Précarité et exclusion
En fait, le baraquement de Kouchet El-Djir a été érigé dans le ravin de Ras El-Aïn, anciennement Oued Errehi (oued des moulins), coincé entre le flanc oriental du Murdjadjo et la colline du vieux quartier d’Eckmühl, aujourd’hui Haï Mahieddine. Kouchet El-Djir est synonyme, pour les Oranais, de précarité, d’exclusion et d’insécurité. Nombreux sont les enfants de la ville qui n’ont jamais mis les pieds dans cet endroit, qui se trouve pourtant à un jet de pierre du vieil Oran. Ce bidonville s’est, au fil des années, forgé une mauvaise réputation de coupe-gorge. Il n’y a pas de poste de police dans ce baraquement qui accueille des dizaines de milliers d’habitants et les patrouilles de police s’aventurent rarement dans ce ramas de gourbis.
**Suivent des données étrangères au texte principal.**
Lemma parse_elements_print l f rest :
  Forall parses_back l → l ≠ [] → sum_list_with (λ x, S (size x)) l ≤ f →
  parse_elements f (join [ch ","] (map print l) ++ [ch "]"] ++ rest) = Some (l, rest).
Proof.
  intros Hall. revert f. induction Hall as [|v l Hv Hl IH]; intros f Hne Hf; [done|].
  destruct f as [|f]; [simpl in Hf; lia|]. simpl in Hf.
  rewrite parse_elements_step.
  destruct l as [|v' l'].
  - cbn [map join]. rewrite Hv by (try lia; apply num_delim_punct; set_solver).
    rewrite bind_pair_Some. cbn [app]. rewrite skip_ws_non_ws by (vm_compute; reflexivity).
    ch_compute. cbn [N.eqb Pos.eqb]. done.
  - rewrite map_cons, join_cons by done. rewrite <- !app_assoc.
    rewrite Hv by (try lia; apply num_delim_punct; set_solver).
    rewrite bind_pair_Some. cbn [app]. rewrite skip_ws_non_ws by (vm_compute; reflexivity).
    ch_compute. cbn [N.eqb Pos.eqb].
    destruct (join_cons_app [44%N] (print v') (map print l') (93%N :: rest)) as (w & Hw).
    rewrite map_cons, Hw, skip_ws_print, <- Hw, <- map_cons.
    change [44%N] with [ch ","]. change (93%N :: rest) with ([ch "]"] ++ rest).
    rewrite IH by (done || (simpl in Hf |- *; lia)). done.
Qed.

Lemma parse_members_quote f k t :
  parse_members (S f) (quote k ++ [ch ":"] ++ t) =
    '(v, r3) ← parse_value f (skip_ws t);
    match skip_ws r3 with
    | e :: r4 =>
        if (e =? ch "}")%N then Some ([(k, v)], r4)
        else if (e =? ch ",")%N then
          '(ms, rest) ← parse_members f (skip_ws r4); Some ((k, v) :: ms, rest)
        else None
    | [] => None
    end.
Proof.
  rewrite quote_app. cbn [parse_members N.eqb Pos.eqb].
  rewrite parse_string_print, bind_pair_Some. cbn [app].
  rewrite skip_ws_non_ws by (vm_compute; reflexivity).
  ch_compute. cbn [N.eqb Pos.eqb]. reflexivity.
Qed.

Lemma skip_ws_quote k t : skip_ws (quote k ++ t) = quote k ++ t.
Proof. rewrite quote_app. by apply skip_ws_non_ws. Qed.

Lemma parse_members_print ms f rest :
  Forall (λ kv, parses_back kv.2) ms → ms ≠ [] →
  sum_list_with (λ kv, S (size kv.2)) ms ≤ f →
  parse_members f
    (join [ch ","] (map (λ kv, quote kv.1 ++ [ch ":"] ++ print kv.2) ms) ++ [ch "}"] ++ rest)
  = Some (ms, rest).
Proof.
  intros Hall. revert f. induction Hall as [|[k v] ms Hv Hms IH]; intros f Hne Hf; [done|].
  destruct f as [|f]; [simpl in Hf; lia|]. simpl in Hf, Hv.
  destruct ms as [|[k' v'] ms'].
  - cbn [map join fst snd]. rewrite <- !app_assoc, parse_members_quote, skip_ws_print.
    rewrite Hv by (try lia; apply num_delim_punct; set_solver).
    rewrite bind_pair_Some. cbn [app]. rewrite skip_ws_non_ws by (vm_compute; reflexivity).
    ch_compute. cbn [N.eqb Pos.eqb]. done.
  - rewrite map_cons, join_cons by done. cbn [fst snd].
    set (T := join [ch ","] (map (λ kv, quote kv.1 ++ [ch ":"] ++ print kv.2) ((k', v') :: ms'))).
    rewrite <- !app_assoc, parse_members_quote, skip_ws_print.
    rewrite Hv by (try lia; apply num_delim_punct; set_solver).
    rewrite bind_pair_Some. cbn [app]. rewrite skip_ws_non_ws by (vm_compute; reflexivity).
    ch_compute. cbn [N.eqb Pos.eqb]. subst T.
    destruct (join_cons_app [ch ","] (quote k' ++ [ch ":"] ++ print v')
                (map (λ kv, quote kv.1 ++ [ch ":"] ++ print kv.2) ms') (125%N :: rest)) as (w & Hw).
    rewrite map_cons. cbn [fst snd]. rewrite Hw, <- app_assoc, skip_ws_quote, app_assoc, <- Hw.
    rewrite <- (map_cons (λ kv, quote kv.1 ++ [ch ":"] ++ print kv.2) (k', v')).
    change (125%N :: rest) with ([ch "}"] ++ rest).
    rewrite IH by (done || (simpl in Hf |- *; lia)). done.
Qed.

Lemma parse_value_bracket f t :
  parse_value (S f) (ch "[" :: t) =
    match skip_ws t with
    | d :: r' =>
        if (d =? ch "]")%N then Some (JArr [], r')
        else '(vs, rest) ← parse_elements f (d :: r'); Some (JArr vs, rest)
    | [] => None
    end.
Proof. reflexivity. Qed.

Lemma parse_value_brace f t :
  parse_value (S f) (ch "{" :: t) =
    match skip_ws t with
    | d :: r' =>
        if (d =? ch "}")%N then Some (JObj [], r')
        else '(ms, rest) ← parse_members f (d :: r'); Some (JObj ms, rest)
    | [] => None
    end.
Proof. reflexivity. Qed.

Lemma parse_value_print v : parses_back v.
Proof.
  induction v as [|b|m e|s|l IH|ms IH] using json_ind'; intros f rest Hf Hrest;
    (destruct f as [|f]; [simpl in Hf; lia|]).
  - reflexivity.
  - by destruct b.
  - destruct (print_number_head m e rest) as (c & r & Hcr & Hc).
    cbn [print]. rewrite Hcr. cbn [parse_value]. ch_compute.
    repeat rewrite (proj2 (N.eqb_neq c _)) by lia.
    rewrite <- Hcr. by apply parse_number_print.
  - cbn [print]. rewrite quote_app. cbn [parse_value]. ch_compute. cbn [N.eqb Pos.eqb].
    by rewrite parse_string_print.
  - cbn [print]. destruct l as [|v0 l0]; [reflexivity|].
    rewrite <- !app_assoc. cbn [app]. rewrite parse_value_bracket.
    destruct (join_cons_app [ch ","] (print v0) (map print l0) (ch "]" :: rest)) as (w & Hw).
    rewrite map_cons, Hw, skip_ws_print.
    destruct (value_head_print v0 w) as (d & r & Hdr & _ & Hd & _).
    rewrite Hdr, (proj2 (N.eqb_neq _ _) Hd), <- Hdr, <- Hw, <- map_cons.
    change (ch "]" :: rest) with ([ch "]"] ++ rest).
    rewrite parse_elements_print by (done || (simpl in Hf |- *; lia)). done.
  - cbn [print]. destruct ms as [|[k v] ms0]; [reflexivity|].
    rewrite <- !app_assoc, !app_singleton_l, parse_value_brace.
    destruct (join_cons_app [ch ","] (quote k ++ [ch ":"] ++ print v)
                (map (λ kv, quote kv.1 ++ [ch ":"] ++ print kv.2) ms0) (ch "}" :: rest)) as (w & Hw).
    rewrite map_cons. cbn [fst snd]. rewrite Hw, <- app_assoc, skip_ws_quote, quote_app.
    ch_compute. cbn [N.eqb Pos.eqb]. rewrite <- quote_app, app_assoc, <- Hw.
    rewrite <- (map_cons (λ kv, quote kv.1 ++ [ch ":"] ++ print kv.2) (k, v)).
    change (125%N :: rest) with ([ch "}"] ++ rest). change [44%N] with [ch ","].
    rewrite parse_members_print by (done || (simpl in Hf |- *; lia)). done.
Qed.

Lemma sum_join_bound {A} (fs : A → nat) (g : A → jstr) c l :
  Forall (λ x, fs x ≤ length (g x)) l → l ≠ [] →
  sum_list_with (λ x, S (fs x)) l ≤ S (length (join [c] (map g l))).
Proof.
  induction 1 as [|x l Hx Hl IH]; [done|]. intros _.
  destruct l as [|y l]; [simpl; lia|].
  rewrite map_cons, join_cons by done. rewrite !length_app. simpl in *.
  specialize (IH ltac:(done)). lia.
Qed.

Lemma size_le_length v : size v ≤ length (print v).
Proof.
  induction v as [|[]|m e|s|l IH|ms IH] using json_ind'; cbn [size print]; try (simpl; lia).
  - destruct (print_number_head m e []) as (c & r & Hcr & _).
    rewrite app_nil_r in Hcr. rewrite Hcr. simpl. lia.
  - destruct l as [|v l]; [simpl; lia|].
    rewrite !length_app. pose proof (sum_join_bound size print (ch ",") (v :: l) IH ltac:(done)).
    simpl in *. lia.
  - destruct ms as [|kv ms]; [simpl; lia|].
    rewrite !length_app.
    assert (Forall (λ kv, size kv.2 ≤ length (quote kv.1 ++ [ch ":"] ++ print kv.2)) (kv :: ms)).
    { eapply Forall_impl; [exact IH|]. intros [k w] Hk. rewrite !length_app. simpl in *. lia. }
    pose proof (sum_join_bound (λ kv, size kv.2) _ (ch ",") (kv :: ms) H ltac:(done)).
    simpl in *. lia.
Qed.

Definition all_json_ws (s : jstr) : Prop := Forall (λ c, json_ws c = true) s.

Lemma skip_ws_app_ws ws t : all_json_ws ws → skip_ws (ws ++ t) = skip_ws t.
Proof. induction 1 as [|c ws Hc _ IH]; [done|]. simpl. by rewrite Hc. Qed.

Lemma skip_ws_all ws : all_json_ws ws → skip_ws ws = [].
Proof. intros H. rewrite <- (app_nil_r ws), skip_ws_app_ws by done. done. Qed.

Lemma num_delim_ws ws : all_json_ws ws → num_delim ws.
Proof.
  intros [|c ws' Hc _]; [done|]. simpl. unfold json_ws in Hc. ch_compute.
  repeat (apply orb_true_iff in Hc as [Hc|Hc]); apply N.eqb_eq in Hc as ->;
    repeat split; try reflexivity; discriminate.
Qed.

Lemma JSON_parse_print_ws v ws1 ws2 :
  all_json_ws ws1 → all_json_ws ws2 → JSON_parse (ws1 ++ print v ++ ws2) = Some v.
Proof.
  intros H1 H2. unfold JSON_parse. rewrite skip_ws_app_ws, skip_ws_print by done.
  rewrite parse_value_print; [by rewrite skip_ws_all| |by apply num_delim_ws].
  rewrite !length_app. pose proof (size_le_length v). lia.
Qed.

Lemma skip_ws_nil_iff t : skip_ws t = [] ↔ all_json_ws t.
Proof.
  split; [|apply skip_ws_all].
  induction t as [|c t IH]; simpl; [constructor|].
  destruct (json_ws c) eqn:Hc; [intros H; constructor; [exact Hc | by apply IH] | done].
Qed.

(** C26: Text after the value that is not JSON white space (and does not
    continue a number) makes [JSON.parse] throw, whatever the value. *)
Theorem JSON_parse_trailing v t :
  num_delim t → ¬ all_json_ws t → JSON_parse (print v ++ t) = None.
Proof.
  intros Hd Hws. unfold JSON_parse. rewrite skip_ws_print.
  rewrite parse_value_print; [|rewrite length_app; pose proof (size_le_length v); lia|done].
  destruct (skip_ws t) eqn:E; [by apply skip_ws_nil_iff in E|done].
Qed.

(** C4: [JSON.parse] accepts the canonical text of every JSON value,
    surrounded by any JSON white space, and returns that value: numbers,
    escaped strings, nested arrays and objects (with duplicate keys kept)
    all come back unchanged, and the fuel the parser is given is enough. *)
Theorem JSON_parse_print v ws1 ws2 :
  all_json_ws ws1 → all_json_ws ws2 → JSON_parse (ws1 ++ print v ++ ws2) = Some v.
Proof. apply JSON_parse_print_ws. Qed.

Lemma json_ws_is_ws c : json_ws c = true → is_ws c = true.
Proof.
  unfold json_ws. intros Hc.
  repeat (apply orb_true_iff in Hc as [Hc|Hc]); by apply N.eqb_eq in Hc as ->.
Qed.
Kouchet El-Djir a vécu longtemps loin des regards, cachant sa misère sur les flancs de la montagne, mais depuis la mise en service de la pénétrante de Ras El-Aïn qui relie Sidi El-Houari à Oran-Ouest, ce lieu de précarité et d’insécurité surgit au grand jour. En remontant la pénétrante de Ras El-Aïn, on aperçoit un labyrinthe de baraques. Des centaines de masures de fortune collées les unes aux autres dans une anarchie indescriptible. Les bicoques s’enchevêtrent pour former un dédale dont les visiteurs ont du mal à s’extraire. Il est fortement déconseillé pour les badauds de se rendre dans ce bidonville où une mauvaise rencontre est toujours possible. D’ailleurs, hormis les habitants, rares sont les personnes qui s’aventurent dans ce bidonville qui n’abrite aucun équipement public et encore moins des lieux de loisirs.
Zone de non-droit
En marge du développement, ce lieu de misère et d’exclusion se rappelle parfois à la mémoire des Oranais par le drame d’un éboulement meurtrier qui a détruit plusieurs baraques, la tragédie d’un glissement de terrain qui a emporté des gourbis érigés au bord d’un précipice, la catastrophe d’inondations ravageuses où simplement l’horreur de crimes crapuleux. Ici, les malheurs le disputent au désespoir et les journalistes s’y rendent régulièrement à l’occasion d’éboulements meurtriers ou de faits divers qui marquent à jamais les esprits. Une jeune maman sauvagement assassinée par son ex-mari, un homme poignardé à plusieurs reprises, le cœur perforé par un objet tranchant, un groupe de pseudo-djihadistes qui prêchent la “bonne parole” avec des armes blanches… les malheurs n’en finissent jamais dans cette zone de non-droit. Les occupants de ces baraques vivent en sursis, menacés par les éboulements meurtriers et l’insécurité grandissante. Ce bidonville redoute le moindre caprice de la météo.
Construites dans un profond ravin, les baraques de fortune sont vulnérables aux averses. Des taudis sont souvent emportés par les torrents et la boue charriée par les eaux pluviales. Les Oranais se souviennent encore de la mort effroyable de la jeune Siham, une handicapée décédée suite à un énième éboulement de grosses pierres qui a écrasé la baraque de ses parents. Quelques années auparavant, une vieille dame est morte presque dans les mêmes circonstances dans son taudis érigé au pied d’un précipice, emporté par un torrent. Sa fille unique, qui venait tout juste d’obtenir son baccalauréat, a bénéficié d’un logement social, contrairement à ses voisins. Ces faits divers risquent de se reproduire à n’importe quel moment étant donné que des centaines de baraques se trouvent toujours sous des masses de rochers lézardés qui peuvent se détacher, écrasant tout sur leur passage.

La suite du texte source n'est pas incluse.